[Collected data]
====================

Lemma find_crlf_line l r : Forall (fun c => c <> CR) l -> find_crlf (l ++ CRLF ++ r) = Some (length l).
Proof.
  intros Hl. unfold find_crlf. induction l as [|c l IH]; [done|].
  apply Forall_cons in Hl as [Hc Hl]. cbn [app find_str].
  rewrite (IH Hl). change (starts_with CRLF (c :: l ++ CRLF ++ r)) with ((CR =c c) && starts_with [LF] (l ++ CRLF ++ r)).
  rewrite (proj2 (Ascii.eqb_neq CR c)) by congruence. done.
Qed.

Lemma size_line_no_cr l n : size_line l n -> Forall (fun c => c <> CR) l.
Proof.
  intros (hs & ext & -> & _ & Hx & _ & _ & He & _). apply Forall_app. split; [|done].
  apply Forall_forall. intros c Hin ->. rewrite forallb_forall in Hx.
  apply list_elem_of_In, Hx in Hin. discriminate Hin.
Qed.

Lemma xdigit_facts c : isxdigit c = true ->
  (digit_val c <? 16) = true /\ isspace c = false /\ (c =c "-") = false /\ (c =c "+") = false /\
  (c =c ";") = false /\ (c =c "x") = false /\ (c =c "X") = false /\ (c =c SP) || (c =c TAB) = false /\ 0 <= digit_val c.
Proof.
  intros Hc.
  assert (H : implb (isxdigit c) ((digit_val c <? 16) && negb (isspace c) && negb (c =c "-") && negb (c =c "+")
    && negb (c =c ";") && negb (c =c "x") && negb (c =c "X") && negb ((c =c SP) || (c =c TAB)) && (0 <=? digit_val c)) = true)
    by by_chars c.
  rewrite Hc in H. cbn [implb] in H. rewrite !andb_true_iff, !negb_true_iff, Z.leb_le in H. tauto.
Qed.

Lemma digits_bound hs : forallb isxdigit hs = true -> forall a, 0 <= a ->
  digits 16 a hs = ((digits 16 a hs).1, []) /\ 0 <= (digits 16 a hs).1 < (a + 1) * 16 ^ Z.of_nat (length hs).
Proof.
  induction hs as [|c hs IH]; intros Hx a Ha; [split; [done|cbn; lia]|].
  cbn [forallb] in Hx. apply andb_true_iff in Hx as [Hc Hx]. apply xdigit_facts in Hc as (Hd & _ & _ & _ & _ & _ & _ & _ & H0).
  cbn [digits length]. rewrite Hd. apply Z.ltb_lt in Hd. destruct (IH Hx (a * 16 + digit_val c) ltac:(lia)) as [-> Hr].
  cbn [fst] in *. rewrite Nat2Z.inj_succ, Z.pow_succ_r by lia. split; [done|].
  assert (0 <= 16 ^ Z.of_nat (length hs)) by (apply Z.pow_nonneg; lia). nia.
Qed.

Lemma cut_no c s r : forallb (fun d => negb (d =c c)) s = true -> (r = [] \/ exists e, r = c :: e) -> cut c (s ++ r) = (s, r).
Proof.
  intros Hs Hr. unfold cut. assert (Hn : Forall (fun d => is_c c d = false) s).
  { apply Forall_forall. intros d Hin. rewrite forallb_forall in Hs. apply list_elem_of_In, Hs in Hin.
    by apply negb_true_iff in Hin. }
  destruct Hr as [-> | [e ->]].
  - rewrite app_nil_r, (proj2 (find_if_None _ s)); done.
  - rewrite find_if_app_l; [|done|apply is_c_refl]. by rewrite take_app_length, drop_app_length.
Qed.

Lemma stoul16_hex hs : hs <> [] -> forallb isxdigit hs = true -> (length hs <= 15)%nat ->
  stoul16 hs = Some (digits 16 0 hs).1 /\ 0 <= (digits 16 0 hs).1 < 2 ^ 60.
Proof.
  intros Hne Hx Hlen. destruct (digits_bound hs Hx 0 ltac:(lia)) as [_ Hr].
  assert (Hp : 16 ^ Z.of_nat (length hs) <= 16 ^ 15) by (apply Z.pow_le_mono_r; lia).
  change (16 ^ 15) with (2 ^ 60) in Hp. split; [|lia].
  destruct hs as [|c hs]; [done|]. pose proof Hx as Hx'. cbn [forallb] in Hx. apply andb_true_iff in Hx as [Hc Hx].
  apply xdigit_facts in Hc as (Hd & Hs & Hm & Hp' & _). unfold stoul16. cbn [skip_space]. rewrite Hs. cbn [sign].
  rewrite Hm, Hp'. assert (Hno : match hs with x :: s' => (c =c "0") && ((x =c "x") || (x =c "X")) && has_digit 16 s' | [] => false end = false).
  { destruct hs as [|x hs]; [done|]. cbn [forallb] in Hx. apply andb_true_iff in Hx as [Hxx _].
    apply xdigit_facts in Hxx as (_ & _ & _ & _ & _ & -> & -> & _). by rewrite andb_false_r. }
  assert (Heq : match c :: hs with z :: x :: s' => if (z =c "0") && ((x =c "x") || (x =c "X")) && has_digit 16 s' then s' else c :: hs
    | _ => c :: hs end = c :: hs) by (destruct hs; [done|]; by rewrite Hno).
  rewrite Heq. cbn [has_digit]. rewrite Hd. rewrite (proj2 (Z.ltb_lt _ _)) by lia. done.
Qed.

Lemma trim_right_hex hs : forallb isxdigit hs = true -> trim_right hs = hs.
Proof.
  intros Hx. unfold trim_right. destruct (reverse hs) as [|c r] eqn:E.
  - apply (f_equal reverse) in E. by rewrite reverse_involutive in E.
  - assert (Hin : c ∈ hs) by (rewrite <- (reverse_involutive hs), E, elem_of_reverse; by left).
    rewrite forallb_forall in Hx. apply list_elem_of_In, Hx, xdigit_facts in Hin as (_ & _ & _ & _ & _ & _ & _ & Hb & _).
    cbn [drop_while]. rewrite Hb, <- E. apply reverse_involutive.
Qed.

(** What both decoders read from a chunk-size line. *)
Lemma size_line_read l n : size_line l n ->
  stoul16 (cut ";" l).1 = Some n /\ stoul16 (trim_right (cut ";" l).1) = Some n /\ 0 <= n < 2 ^ 60.
Proof.
  intros (hs & ext & -> & Hne & Hx & Hlen & He & _ & <-). destruct (stoul16_hex hs Hne Hx Hlen) as [H1 H2].
  assert (Hc : forallb (fun d => negb (d =c ";")) hs = true).
  { apply forallb_forall. intros c Hin. rewrite forallb_forall in Hx. by apply Hx, xdigit_facts in Hin as (_ & _ & _ & _ & -> & _). }
  rewrite (cut_no ";" hs ext Hc He). cbn [fst]. by rewrite trim_right_hex.
Qed.

(** ** The decoder of a stream *)

(** What has come of a text that begins with a line: the end of the line is
    found once it has come. *)
Lemma find_crlf_prefix b suffix l r : b ++ suffix = l ++ CRLF ++ r -> Forall (fun c => c <> CR) l ->
  find_crlf b = None /\ (length b < length l + 2)%nat \/
  exists b', b = l ++ CRLF ++ b' /\ b' ++ suffix = r /\ find_crlf b = Some (length l).
Proof.
  intros E Hl. destruct (decide (length l + 2 <= length b)%nat) as [Hle|Hlt].
  - right. exists (drop (length l + 2) b).
    assert (Eb : b = l ++ CRLF ++ drop (length l + 2) b).
    { rewrite <- (take_drop (length l + 2) b) at 1. rewrite app_assoc. f_equal.
      apply (f_equal (take (length l + 2))) in E. rewrite take_app_le in E by done. rewrite E, app_assoc.
      apply (take_app_length' (l ++ CRLF) r). rewrite length_app. cbn [length CRLF]. lia. }
    split; [exact Eb|]. split.
    + rewrite Eb, <- !app_assoc in E. by do 2 apply app_inv_head in E.
    + rewrite Eb. by apply find_crlf_line.
  - left. split; [|lia]. destruct (find_crlf b) as [i|] eqn:Ef; [exfalso|done].
    apply find_str_Some in Ef as (s1 & s2 & -> & <-). rewrite !length_app in Hlt. cbn [length CRLF] in Hlt.
    assert (Hi : l !! length s1 = Some CR).
    { apply (f_equal (fun u => u !! length s1)) in E. rewrite <- app_assoc in E.
      rewrite (lookup_app_r s1), Nat.sub_diag, (lookup_app_l l) in E by lia. by rewrite <- E. }
    rewrite Forall_lookup in Hl. by apply (Hl _ _ Hi).
Qed.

====================

Assigned task: Each line from the start of the records through the line holding "by by_chars c." must be returned exactly; nothing else belongs in the answer.

Problem solution:
Lemma find_crlf_line l r : Forall (fun c => c <> CR) l -> find_crlf (l ++ CRLF ++ r) = Some (length l).
Proof.
  intros Hl. unfold find_crlf. induction l as [|c l IH]; [done|].
  apply Forall_cons in Hl as [Hc Hl]. cbn [app find_str].
  rewrite (IH Hl). change (starts_with CRLF (c :: l ++ CRLF ++ r)) with ((CR =c c) && starts_with [LF] (l ++ CRLF ++ r)).
  rewrite (proj2 (Ascii.eqb_neq CR c)) by congruence. done.
Qed.

Lemma size_line_no_cr l n : size_line l n -> Forall (fun c => c <> CR) l.
Proof.
  intros (hs & ext & -> & _ & Hx & _ & _ & He & _). apply Forall_app. split; [|done].
  apply Forall_forall. intros c Hin ->. rewrite forallb_forall in Hx.
  apply list_elem_of_In, Hx in Hin. discriminate Hin.
Qed.

Lemma xdigit_facts c : isxdigit c = true ->
  (digit_val c <? 16) = true /\ isspace c = false /\ (c =c "-") = false /\ (c =c "+") = false /\
  (c =c ";") = false /\ (c =c "x") = false /\ (c =c "X") = false /\ (c =c SP) || (c =c TAB) = false /\ 0 <= digit_val c.
Proof.
  intros Hc.
  assert (H : implb (isxdigit c) ((digit_val c <? 16) && negb (isspace c) && negb (c =c "-") && negb (c =c "+")
    && negb (c =c ";") && negb (c =c "x") && negb (c =c "X") && negb ((c =c SP) || (c =c TAB)) && (0 <=? digit_val c)) = true)
    by by_chars c.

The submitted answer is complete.